_The problem:_
Only lines with the word "fuel" belong in the answer; copy them from the records below.

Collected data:

◆ ◆ ◆ ◆ ◆

(** One call of [Next]: the end, an option which is the next piece of the
    buffer, or a problem that points into the current option. *)
Lemma Next_cases b i :
  bytes b -> Zlen b <= 40 -> at_cursor b i ->
  (it_options i = [] /\ Next i = ((None, true, None), i)) \/
  (exists o i', Next i = ((Some o, false, None), i') /\ at_cursor b i' /\
     it_options i = Contents o ++ it_options i' /\ Contents o <> []) \/
  (exists pr i', Next i = ((None, false, Some pr), i') /\ NeedICMP pr = true /\
     20 <= Pointer pr < 20 + Zlen b).
Proof.
  intros Hb Hl (p & -> & Hc). destruct i as [opts err nxt new wp]. simpl in *. subst nxt.
  rewrite Zlen_app in Hl. pose proof (Zlen_nonneg p) as Hp.
  destruct opts as [|ty rest]; [left; done|right]. unfold Next; cbn [it_options nextErrCursor newOptions writePoint].
  assert (Zlen (ty :: rest) >= 1) as Hl1 by (rewrite Zlen_cons; pose proof (Zlen_nonneg rest); lia).
  destruct ((ty =? IPv4OptionNOPType) || (ty =? IPv4OptionListEndType)).
  { left. do 2 eexists. split; [done|]. split; [|done]. exists (p ++ [ty]). simpl.
    rewrite <- app_assoc. split; [done|]. rewrite Zlen_app, u8_small by lia. unfold Zlen; simpl. lia. }
  destruct rest as [|optLen rest].
  { right. do 2 eexists. split; [done|]. simpl. rewrite Zlen_app. split; [done|lia]. }
  set (opts := ty :: optLen :: rest) in *.
  destruct ((optLen <=? 1) || (u8 (Zlen opts) <? optLen)) eqn:Eb.
  { right. do 2 eexists. split; [done|]. simpl. rewrite Zlen_app. split; [done|lia]. }
  rewrite u8_small in Eb by lia.
  assert (1 < optLen <= Zlen opts) as Hol by lia.
  assert (Zlen (take (Z.to_nat optLen) opts) = optLen) as Hlt by (rewrite Zlen_take; lia).
  assert (forall o err wp,
    Contents o = take (Z.to_nat optLen) opts ->
    at_cursor (p ++ opts) (mkIter (drop (Z.to_nat optLen) opts) err (u8 (20 + Zlen p + optLen)) new wp) /\
    opts = Contents o ++ drop (Z.to_nat optLen) opts /\ Contents o <> []) as Hgood.
  { intros o e w ->. split_and!.
    - exists (p ++ take (Z.to_nat optLen) opts). simpl. rewrite <- app_assoc, take_drop. split; [done|].
      rewrite Zlen_app, Hlt, u8_small by lia. lia.
    - by rewrite take_drop.
    - intros E. rewrite E in Hlt. unfold Zlen in Hlt. simpl in Hlt. lia. }
  assert (20 <= u8 (20 + Zlen p + 1) < 20 + Zlen (p ++ opts)) as Hbad
    by (rewrite Zlen_app, u8_small by lia; lia).
  repeat match goal with |- context [if ?c then _ else _] => destruct c end;
    first [ right; do 2 eexists; split; [done|]; split; [done|exact Hbad]
          | left; do 2 eexists; split; [reflexivity|]; eapply Hgood; reflexivity ].
Qed.

Lemma parse_all_total fuel b i :
  bytes b -> Zlen b <= 40 -> at_cursor b i -> (length (it_options i) < fuel)%nat ->
  exists os e, parse_all fuel i = Some (os, e) /\
    match e with
    | None => concat (map Contents os) = it_options i
    | Some pr => NeedICMP pr = true /\ 20 <= Pointer pr < 20 + Zlen b
    end.
Proof.
  intros Hb Hl. revert i. induction fuel as [|fuel IH]; intros i Hi Hf; [lia|].
  cbn [parse_all].
  destruct (Next_cases b i Hb Hl Hi) as [[E ->]|[(o & i' & -> & Hi' & E & Hne)|(pr & i' & -> & Hpr)]].
  - exists [], None. rewrite E. done.
  - assert (length (Contents o) <> 0%nat) by (destruct (Contents o); [done|simpl; lia]).
    destruct (IH i' Hi') as (os & e & -> & He).
    { rewrite E, length_app in Hf. lia. }
    exists (o :: os), e. split; [done|]. destruct e; [done|]. simpl. by rewrite He.
  - exists [], (Some pr). done.
Qed.

(** iterating over the options of any IPv4 header terminates within one
    step per byte; either the options returned are exactly the bytes of the
    buffer, in order and without gaps, or a parameter problem is reported whose
    pointer lies inside the option area of the header. *)
Lemma IPv4OptionIterator_total b :
  bytes b -> Zlen b <= 40 ->
  exists os e, parse_all (S (length b)) (MakeIterator b) = Some (os, e) /\
    match e with
    | None => concat (map Contents os) = b
    | Some pr => NeedICMP pr = true /\ 20 <= Pointer pr < 20 + Zlen b
    end.
Proof.
  intros Hb Hl. apply (parse_all_total _ b); try done; [|simpl; lia].
  exists []. split; [done|]. unfold Zlen. simpl. done.
Qed.

Lemma IPv4OptionIterator_total_witness :
  exists os e, parse_all 5 (MakeIterator [1; 7; 2; 0]) = Some (os, e) /\
    match e with
    | None => concat (map Contents os) = [1; 7; 2; 0]
    | Some pr => NeedICMP pr = true /\ 20 <= Pointer pr < 20 + Zlen [1; 7; 2; 0]
    end.
Proof. apply (IPv4OptionIterator_total [1; 7; 2; 0]); [unfold bytes; repeat constructor; lia|unfold Zlen; simpl; lia]. Defined.

(** What the iterator returns for a serialized option. *)
Definition parsed (o : IPv4SerializableOption) : IPv4Option :=
  match o with RouterAlertOption => OptionRouterAlert [148; 4; 0; 0] | _ => OptionGeneric (option_bytes o) end.

Lemma parse_all_options s rest fuel err nxt new wp os e :
  Zlen (options_bytes s) + Zlen rest <= 255 -> 0 <= nxt ->
  (forall err' nxt', parse_all fuel (mkIter rest err' nxt' new wp) = Some (os, e)) ->
  parse_all (length s + fuel) (mkIter (options_bytes s ++ rest) err nxt new wp)
    = Some (map parsed s ++ os, e).
Proof.
  revert err nxt. induction s as [|opt s IH]; intros err nxt Hl Hn Hr; [apply Hr|].
  unfold options_bytes in *. simpl in Hl. rewrite Zlen_app, option_bytes_len in Hl.
  pose proof (Zlen_nonneg (concat (map option_bytes s))). pose proof (Zlen_nonneg rest).
  cbn [length Nat.add parse_all map concat]. rewrite <- app_assoc.
  assert (forall x, 0 <= u8 x) as Hu by (intros; apply u8_range).
  destruct opt; simpl app; unfold Next; cbn [it_options nextErrCursor newOptions writePoint].
  - rewrite (u8_small (Zlen (148 :: _))) by (rewrite !Zlen_cons, Zlen_app; lia).
    replace (_ <? 4) with false by (rewrite !Zlen_cons, Zlen_app; lia).
    simpl. rewrite IH by (auto; lia). done.
  - simpl. rewrite IH by (auto; lia). done.
  - simpl. rewrite IH by (auto; lia). done.
Qed.
Lemma parse_all_zeros n err nxt new wp :
  parse_all (S n) (mkIter (repeat 0 n) err nxt new wp) = Some (repeat (OptionGeneric [0]) n, None).
Proof.
  revert err nxt. induction n as [|n IH]; intros; [done|].
  change (parse_all (S (S n)) (mkIter (repeat 0 (S n)) err nxt new wp))
    with (match parse_all (S n) (mkIter (repeat 0 n) nxt (u8 (nxt + 1)) new wp) with
          | Some (os, e) => Some (OptionGeneric [0] :: os, e) | None => None end).
  by rewrite IH.
Qed.

(** serializing a list of options and iterating over the result gives the
    options back, followed by one List End per padding byte; the returned size
    is SerializerLength, a multiple of four, and nothing outside the written
    area changes. *)
Lemma Serialize_roundtrip `{SingCommon} s o l c m :
  in_array m (Slice o l c) -> Zlen (options_bytes s) <= 252 -> SerializerLength s <= l ->
  exists m' pad, runs (Serialize s (Slice o l c)) m (SerializerLength s) m' /\
    SerializerLength s mod 4 = 0 /\
    parse_all (S (length s + pad)) (MakeIterator (window m' o (SerializerLength s)))
      = Some (map parsed s ++ repeat (OptionGeneric [0]) pad, None) /\
    (forall off len, 0 <= off -> off + len <= o \/ o + SerializerLength s <= off ->
       window m' off len = window m off len).
Proof.
  intros Hin Hb Hl. rewrite SerializerLength_pad4 in * by done.
  pose proof (Zlen_nonneg (options_bytes s)) as Hn. destruct (pad4_bound _ Hn) as [Hp Hm].
  pose proof Hin as (Ho & Hlc & Hoc). simpl in Ho, Hlc, Hoc.
  assert (Zlen (padded_bytes s) = pad4 (Zlen (options_bytes s))) as HL
    by (unfold padded_bytes; rewrite Zlen_app, Zlen_repeat; lia).
  eexists _, (Z.to_nat (pad4 (Zlen (options_bytes s)) - Zlen (options_bytes s))).
  split; [by apply runs_Serialize|]. split; [done|]. split.
  - rewrite <- HL at 2. rewrite window_write_at_eq by lia. unfold MakeIterator, padded_bytes.
    rewrite <- Nat.add_succ_r. apply parse_all_options; [rewrite Zlen_repeat; lia|unfold IPv4MinimumSize; lia|].
    intros. apply parse_all_zeros.
  - intros off len Hoff Hd. apply window_write_at_out; [lia|lia|]. rewrite HL. lia.
Qed.

Lemma Serialize_roundtrip_witness :
  exists m' pad,
    runs (Serialize (H := sing_common_loop) [NOPOption; RouterAlertOption] (Slice 0 40 40))
      (repeat 9 40) 8 m' /\
    8 mod 4 = 0 /\
    parse_all (S (2 + pad)) (MakeIterator (window m' 0 8))
      = Some ([OptionGeneric [1]; OptionRouterAlert [148; 4; 0; 0]] ++ repeat (OptionGeneric [0]) pad, None) /\
    (forall off len, 0 <= off -> off + len <= 0 \/ 8 <= off ->
       window m' off len = window (repeat 9 40) off len).
Proof.
  apply (Serialize_roundtrip (H := sing_common_loop) [NOPOption; RouterAlertOption] 0 40 40 (repeat 9 40));
    [split_and!; simpl; unfold Zlen; simpl; lia|vm_compute; discriminate|vm_compute; discriminate].
Defined.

◆ ◆ ◆ ◆ ◆

_Worked solution:_
Lemma parse_all_total fuel b i :
  bytes b -> Zlen b <= 40 -> at_cursor b i -> (length (it_options i) < fuel)%nat ->
  exists os e, parse_all fuel i = Some (os, e) /\
  intros Hb Hl. revert i. induction fuel as [|fuel IH]; intros i Hi Hf; [lia|].
Lemma parse_all_options s rest fuel err nxt new wp os e :
  (forall err' nxt', parse_all fuel (mkIter rest err' nxt' new wp) = Some (os, e)) ->
  parse_all (length s + fuel) (mkIter (options_bytes s ++ rest) err nxt new wp)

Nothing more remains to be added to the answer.